Mind Over Money
\n\nMind Over Money
Season 1 of The Psychology of Money
Before Leo can change how he spends, he has to understand how he thinks. That’s what this season is about — not budgets, not savings plans, not discipline. The beliefs, biases, and invisible forces that were shaping his financial decisions long before he had any money to make decisions about.
Four episodes. Four situations. One persistent question underneath all of them: is Leo actually in control of his choices, or is something else doing the deciding?
What This Season Covers
In Leo’s Impulse Buy, excitement overrides logic in under ten minutes. Leo knows he shouldn’t spend the money. He spends it anyway. That evening, sitting with the regret, he meets Ms. Reed — and the real series begins.
In Old Family Sayings, the conversation goes deeper. His grandmother told him money is scarce and must be protected. His uncle told him fear keeps people poor. Both voices are still in his head, still fighting, still confusing every financial decision he tries to make.

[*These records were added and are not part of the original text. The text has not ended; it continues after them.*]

(** * drevalpy: the dataset wrappers of [suite/data_wrapper.py]

    A shallow embedding of [DrugResponseDataset] and [FeatureDataset]:
    Python exceptions are an inductive type carried by a [result], a method
    that assigns to [self] returns the object it leaves behind, a [dict] is
    an insertion-ordered association list, and numpy is an interface
    ([Numpy]) whose random generator is an explicit state.  The loops that
    write into the inner dictionaries of a [FeatureDataset] are also given
    over a store of objects, in which two identifiers may hold one and the
    same inner dictionary. *)

From Stdlib Require Import ZArith QArith Qround.
From stdpp Require Import base list strings.

(** ** The fragment of the Python runtime the wrappers rely on *)

Module Py.

(** The built-in exceptions the two classes can raise.  [KeyError] carries
    the key that was looked up, [UnboundLocalError] the local name read. *)
Inductive exn : Type :=
  | NotImplementedError (msg : string)
  | ValueError (msg : string)
  | KeyError (key : string)
  | IndexError (msg : string)
  | UnboundLocalError (name : string).

Inductive result (A : Type) : Type :=
  | Ok (a : A)
  | Raise (e : exn).
Arguments Ok {A} a.
Arguments Raise {A} e.

Definition bind {A B : Type} (m : result A) (k : A -> result B) : result B :=
  match m with
  | Ok a => k a
  | Raise e => Raise e
  end.

(** [[f(x) for x in xs]] where [f] may raise: left to right, the first
    exception ends the comprehension. *)
Fixpoint comprehension {A B : Type} (f : A -> result B) (xs : list A)
  : result (list B) :=
  match xs with
  | [] => Ok []
  | x :: xs' =>
      bind (f x) (fun y => bind (comprehension f xs') (fun ys => Ok (y :: ys)))
  end.

(** A [dict] with [str] keys keeps its items in insertion order. *)
Definition dict (V : Type) : Type := list (string * V).

Definition keys {V : Type} (d : dict V) : list string := map fst d.

(** [d.get(k)] *)
Fixpoint get {V : Type} (d : dict V) (k : string) : option V :=
  match d with
  | [] => None
  | (k', v) :: d' => if String.eqb k' k then Some v else get d' k
  end.

(** [d[k]] *)
Definition getitem {V : Type} (d : dict V) (k : string) : result V :=
  match get d k with
  | Some v => Ok v
  | None => Raise (KeyError k)
  end.
(** X14: the listing route answers 200 exactly when the experiments
    directory can be listed and every visible directory in it can be
    listed and stat'ed; in every other case it answers with its 500
    failure, so one directory that fails takes the whole listing with
    it. *)
Theorem listing_succeeds_iff h :
  ((∃ experiments, Scanner.GET h = Json 200 (ExperimentList experiments)) ↔
   ∃ entries,
     Host.readdir h [] = Ok entries ∧
     ∀ entry, entry ∈ entries →
       Host.isDirectory entry && negb (Str.startsWith (Host.name entry) ".")
         = true →
       (∃ listing, Host.readdir h [Host.name entry] = Ok listing) ∧
       (∃ dirStat, Host.stat h [Host.name entry] = Ok dirStat)) ∧
  ((∃ experiments, Scanner.GET h = Json 200 (ExperimentList experiments)) ∨
   Scanner.GET h = Json 500 (ErrorBody "Failed to load experiments")).
Proof.
unfold Scanner.GET.
destruct (Host.readdir h []) as [entries|]; simpl.
2:{ split; [|by right]. split; [by intros [? ?]|by intros (? & ? & _)]. }
pose proof (scan_succeeds h entries []) as Hscan.
destruct (Scanner.scan h entries []) as [scanned|]; simpl.
- split; [|left; eauto]. split; [|eauto].
  intros _. exists entries. split; [done|]. apply Hscan. eauto.
- split; [|by right]. split; [by intros [? ?]|].
  intros (? & [= <-] & H). apply Hscan in H as [? ?]. done.
Qed.

End ScannerListing.

Section RoutesAgree.

Lemma experiment_prefix_excludes_stage_run s :
  Str.startsWith s "experiment_" = true →
  Str.startsWith s "stage_run_" = false.
Proof.
unfold Str.startsWith. destruct s as [|c s]; [done|].
cbn [String.prefix].
destruct (ascii_dec "e" c) as [<-|]; [|done]. intros _.
by destruct (ascii_dec "s" "e").
Qed.
Lemma Buffer_get_past buf i : Z.of_nat (length buf) <= i -> Buffer.get buf i = 0.
Proof.
  intros Hi. unfold Buffer.get. destruct (Z.ltb_spec i 0); [done|].
  by rewrite lookup_ge_None_2 by lia.
Qed.

(** X3.  Out-of-range behaviour: for every offset, also a negative one or
    one at or past the end, [writeU32] keeps the length of the buffer and
    every byte outside the four positions [offset .. offset + 3] (bytes
    that would fall outside the buffer are dropped); [readU32] at or past
    the end returns 0. *)
Theorem readU32_writeU32_bounds buf v off :
  length (writeU32 buf v off) = length buf
  /\ (forall j, Z.of_nat j < off \/ off + 4 <= Z.of_nat j ->
      writeU32 buf v off !! j = buf !! j)
  /\ (Z.of_nat (length buf) <= off -> readU32 buf off = 0).
Proof.
  split; [|split].
  - unfold writeU32. by rewrite !Buffer_set_length.
  - intros j Hj. unfold writeU32.
    rewrite !Buffer_set_other by lia. done.
  - intros Hoff. unfold readU32.
    rewrite !Buffer_get_past by lia. reflexivity.
Qed.

Lemma readU32_writeU32_bounds_witness :
  length (writeU32 [Byte.x01; Byte.x02; Byte.x03] 0xdeadbeef 1) = 3%nat
  /\ writeU32 [Byte.x01; Byte.x02; Byte.x03] 0xdeadbeef 1 !! 0%nat = Some Byte.x01
  /\ readU32 [Byte.x01; Byte.x02; Byte.x03] 3 = 0.
Proof.
  pose proof (readU32_writeU32_bounds [Byte.x01; Byte.x02; Byte.x03] 0xdeadbeef 1)
    as (H1 & H2 & _).
  pose proof (readU32_writeU32_bounds [Byte.x01; Byte.x02; Byte.x03] 0 3)
    as (_ & _ & H3).
  split; [exact H1|]. split; [apply (H2 0%nat); cbn; lia | apply H3; cbn; lia].
Defined.

(** X4.  For four bytes inside the buffer [readU32] returns their
    big-endian value as a signed 32-bit integer: it is negative exactly
    when the first byte is 0x80 or more. *)
Theorem readU32_signed buf off b0 b1 b2 b3 :
  buf !! off = Some b0 ->
  buf !! (off + 1)%nat = Some b1 ->
  buf !! (off + 2)%nat = Some b2 ->
  buf !! (off + 3)%nat = Some b3 ->
  let word :=
    byte.unsigned b0 * 2 ^ 24 + byte.unsigned b1 * 2 ^ 16
    + byte.unsigned b2 * 2 ^ 8 + byte.unsigned b3 in
  readU32 buf (Z.of_nat off) = JS.ToInt32 word
  /\ readU32 buf (Z.of_nat off)
     = (if 128 <=? byte.unsigned b0 then word - 2 ^ 32 else word).
Proof.
  intros H0 H1 H2 H3. cbn zeta.
  pose proof (readU32_mod _ _ _ _ _ _ H0 H1 H2 H3) as Hm.
  pose proof (readU32_int32 buf (Z.of_nat off)) as Hr.
  pose proof (byte.unsigned_range b0). pose proof (byte.unsigned_range b1).
  pose proof (byte.unsigned_range b2). pose proof (byte.unsigned_range b3).
  split.
  - apply int32_eq_mod; [done | apply ToInt32_range |].
    by rewrite ToInt32_mod, Hm, Z.mod_small by lia.
  - unfold int32 in Hr.
    destruct (Z.leb_spec 128 (byte.unsigned b0));
      revert Hm Hr; generalize (readU32 buf (Z.of_nat off)); intros r Hm Hr;
      Z.div_mod_to_equations; lia.
Qed.

Lemma readU32_signed_witness :
  readU32 [Byte.xff; Byte.xff; Byte.xff; Byte.xfe] (Z.of_nat 0) = -2.
Proof.
  destruct (readU32_signed [Byte.xff; Byte.xff; Byte.xff; Byte.xfe] 0
              Byte.xff Byte.xff Byte.xff Byte.xfe
              eq_refl eq_refl eq_refl eq_refl) as [_ H].
  exact H.
Defined.

(** ** [rotl32] and the round functions *)

Lemma testbit_ToInt32 x i :
  0 <= i < 32 -> Z.testbit (JS.ToInt32 x) i = Z.testbit x i.
Proof.
  intros Hi.
  rewrite <- (Z.mod_pow2_bits_low (JS.ToInt32 x) 32 i) by lia.
  rewrite ToInt32_mod. apply Z.mod_pow2_bits_low. lia.
Qed.

Lemma rotate_left_testbit x n i :
  0 < n < 32 -> 0 <= x < 2 ^ 32 -> 0 <= i ->
  Z.testbit (Spec.rotate_left x n) i
  = if i <? n then Z.testbit x (i + (32 - n))
    else if i <? 32 then Z.testbit x (i - n) else false.
Proof.
  intros Hn Hx Hi. unfold Spec.rotate_left.
  rewrite Z.lor_spec, Z.shiftr_spec by lia.
  assert (Hhigh : forall j, 32 <= j -> Z.testbit x j = false).
  { intros j Hj. rewrite <- (Z.mod_small x (2 ^ 32)) by lia.
    apply Z.mod_pow2_bits_high. lia. }
  destruct (Z.ltb_spec i n).
  - rewrite Z.mod_pow2_bits_low, Z.shiftl_spec, Z.testbit_neg_r by lia.
    reflexivity.
  - rewrite (Hhigh (i + (32 - n))), orb_false_r by lia.
    destruct (Z.ltb_spec i 32).
    + by rewrite Z.mod_pow2_bits_low, Z.shiftl_spec by lia.
    + apply Z.mod_pow2_bits_high. lia.
Qed.

Lemma rotate_left_range x n :
  0 < n < 32 -> 0 <= x < 2 ^ 32 -> 0 <= Spec.rotate_left x n < 2 ^ 32.
Proof.
  intros Hn Hx. rewrite <- (Z.mod_small x (2 ^ 32)) by lia.
  rewrite <- rotl32_mod by lia. apply Z.mod_pos_bound. lia.
Qed.

Lemma rotate_left_inverse x n :
  0 < n < 32 -> 0 <= x < 2 ^ 32 ->
  Spec.rotate_left (Spec.rotate_left x n) (32 - n) = x.
Proof.
  intros Hn Hx.
  pose proof (rotate_left_range x n Hn Hx) as Hr.
  apply Z.bits_inj'. intros i Hi.
  rewrite rotate_left_testbit by lia.
  destruct (Z.ltb_spec i (32 - n)).
  - rewrite rotate_left_testbit by lia.
    destruct (Z.ltb_spec (i + (32 - (32 - n))) n); [lia|].
    destruct (Z.ltb_spec (i + (32 - (32 - n))) 32); [|lia].
    f_equal. lia.
  - destruct (Z.ltb_spec i 32).
    + rewrite rotate_left_testbit by lia.
      destruct (Z.ltb_spec (i - (32 - n)) n); [|lia].
      f_equal. lia.
    + symmetry. rewrite <- (Z.mod_small x (2 ^ 32)) by lia.
      apply Z.mod_pow2_bits_high. lia.
Qed.

(** X5.  Rotation is undone by the complementary rotation: for a shift
    count strictly between 0 and 32, rotating by [n] and then by [32 - n]
    gives back the argument as a signed 32-bit integer. *)
Theorem rotl32_inverse x n :
  0 < n < 32 -> rotl32 (rotl32 x n) (32 - n) = JS.ToInt32 x.
Proof.
  intros Hn. apply int32_eq_mod.
  - apply rotl32_range.
  - apply ToInt32_range.
  - rewrite rotl32_mod, rotl32_mod, ToInt32_mod by lia.
    apply rotate_left_inverse; [lia|]. apply Z.mod_pos_bound. lia.
Qed.

Lemma rotl32_inverse_witness :
  rotl32 (rotl32 0xdeadbeef 5) (32 - 5) = JS.ToInt32 0xdeadbeef.
Proof. apply (rotl32_inverse 0xdeadbeef 5). lia. Defined.

Lemma testbit_bor a b i :
  0 <= i < 32 -> Z.testbit (JS.bor a b) i = Z.testbit a i || Z.testbit b i.
Proof.
  intros Hi. unfold JS.bor.
  by rewrite testbit_ToInt32, Z.lor_spec, !testbit_ToInt32.
Qed.

Lemma testbit_band a b i :
  0 <= i < 32 -> Z.testbit (JS.band a b) i = Z.testbit a i && Z.testbit b i.
Proof.
  intros Hi. unfold JS.band.
  by rewrite testbit_ToInt32, Z.land_spec, !testbit_ToInt32.
Qed.

Lemma testbit_bxor a b i :
  0 <= i < 32 -> Z.testbit (JS.bxor a b) i = xorb (Z.testbit a i) (Z.testbit b i).
Proof.
  intros Hi. unfold JS.bxor.
  by rewrite testbit_ToInt32, Z.lxor_spec, !testbit_ToInt32.
Qed.

Lemma testbit_bnot a i :
  0 <= i < 32 -> Z.testbit (JS.bnot a) i = negb (Z.testbit a i).
Proof.
  intros Hi. unfold JS.bnot.
  by rewrite testbit_ToInt32, Z.lnot_spec, testbit_ToInt32 by lia.
Qed.
(** * charm-sysconfig: the helper library [lib_sysconfig.py]

    A shallow embedding of [src/lib/lib_sysconfig.py] and the properties of
    its change-detection engine ([BootResourceState]), its configuration
    reconciler ([SysConfigHelper]) and its two text transforms
    ([parse_config_flags], [_replace_uuids_with_labels]).

    Conventions of the embedding:
    - a Python [str] and the bytes of a file are a [string] (a list of 8-bit
      characters);
    - a call that may raise returns a [result]; the exception classes the
      library can meet are the constructors of [exn];
    - the unit's key-value store ([unitdata.kv()]) is one [gmap] from key
      strings to JSON values, shared by the timestamps, the checksums and
      the acknowledgment time, exactly as the keys are formatted in the
      source;
    - the file system is a [gmap] from paths to file contents;
    - a [datetime] is a number of microseconds since the Unix epoch, and
      the epoch floats of the store carry the same unit. *)

From stdpp Require Import gmap strings list fin_maps sets.
From Stdlib Require Import ZArith Ascii String Bool Lia.

Open Scope string_scope.

(** ** Exceptions *)

Inductive exn : Set :=
| FileNotFoundError   (* open() of a missing file *)
| TypeError           (* datetime.fromtimestamp of a non-number *)
| OverflowError       (* a datetime outside datetime.min .. datetime.max *)
| ConfigParserError.  (* configparser.Error while reading a file *)

Inductive result (A : Type) : Type :=
| Ok (a : A)
| Raise (e : exn).
Arguments Ok {A} a.
Arguments Raise {A} e.
(** * fastip: probing, selection and hosts-file rewriting

    A shallow embedding of the two programs of the repository:

    - the "Smart GitHub CDN Optimizer" ([findBestCDNNode], [testLatency],
      [testDownloadSpeed], [validateCDNNode] and the part of [main] that
      chains them), in [Module SmartCDN];
    - the hosts updater ([findFastestIP], [updateHosts] and the loop of
      [main] that builds the domain -> address map), in [Module FastIP].

    Go strings are modelled as sequences of Unicode code points, which is
    the view the [strings] functions used by the code take of (valid UTF-8)
    text.  [float64] latencies and speeds are modelled as rationals: every
    value the programs compare is a finite float, on which [<] and [>]
    agree with the order of the rationals; rounding is not modelled. *)

From Stdlib Require Import QArith Lqa Ascii String.
From stdpp Require Import gmap list strings sets.

#[local] Set Warnings "-clear-no-such-hyp".

(** ** Go strings *)

Abbreviation rune := N (only parsing).
Abbreviation gostring := (list N) (only parsing).

(** An ASCII literal as a Go string. *)
Definition str (s : string) : gostring :=
  (λ a, N_of_ascii a) <$> list_ascii_of_string s.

In The Pain of Losing Out, Leo wins money, then loses less than he won — and discovers that the loss feels far worse than the gain felt good. Ms. Reed names what happened: loss aversion. A bias so fundamental it operates below the level of belief, below the level of thought.
In Maya’s New Phone, a classmate’s upgrade makes Leo’s perfectly functional phone feel broken. He hasn’t changed. His phone hasn’t changed. But the way he sees both of them has — entirely because of someone else’s purchase.
Why This Season Matters for English Acquisition
The concepts in Mind Over Money — impulse spending, inherited money beliefs, loss aversion, social pressure, the gap between knowing and doing — are the concepts that come up in every serious professional English conversation about decision-making, leadership, and behavior. Acquiring this vocabulary through Leo’s story means it enters your memory attached to situations you recognize, not definitions you memorized.
Ms. Reed’s teaching style across these four episodes also gives you something rare: extended exposure to the language of patient, precise, non-judgmental mentorship. How an experienced person helps someone think more clearly without telling them what to think. That register is worth acquiring on its own.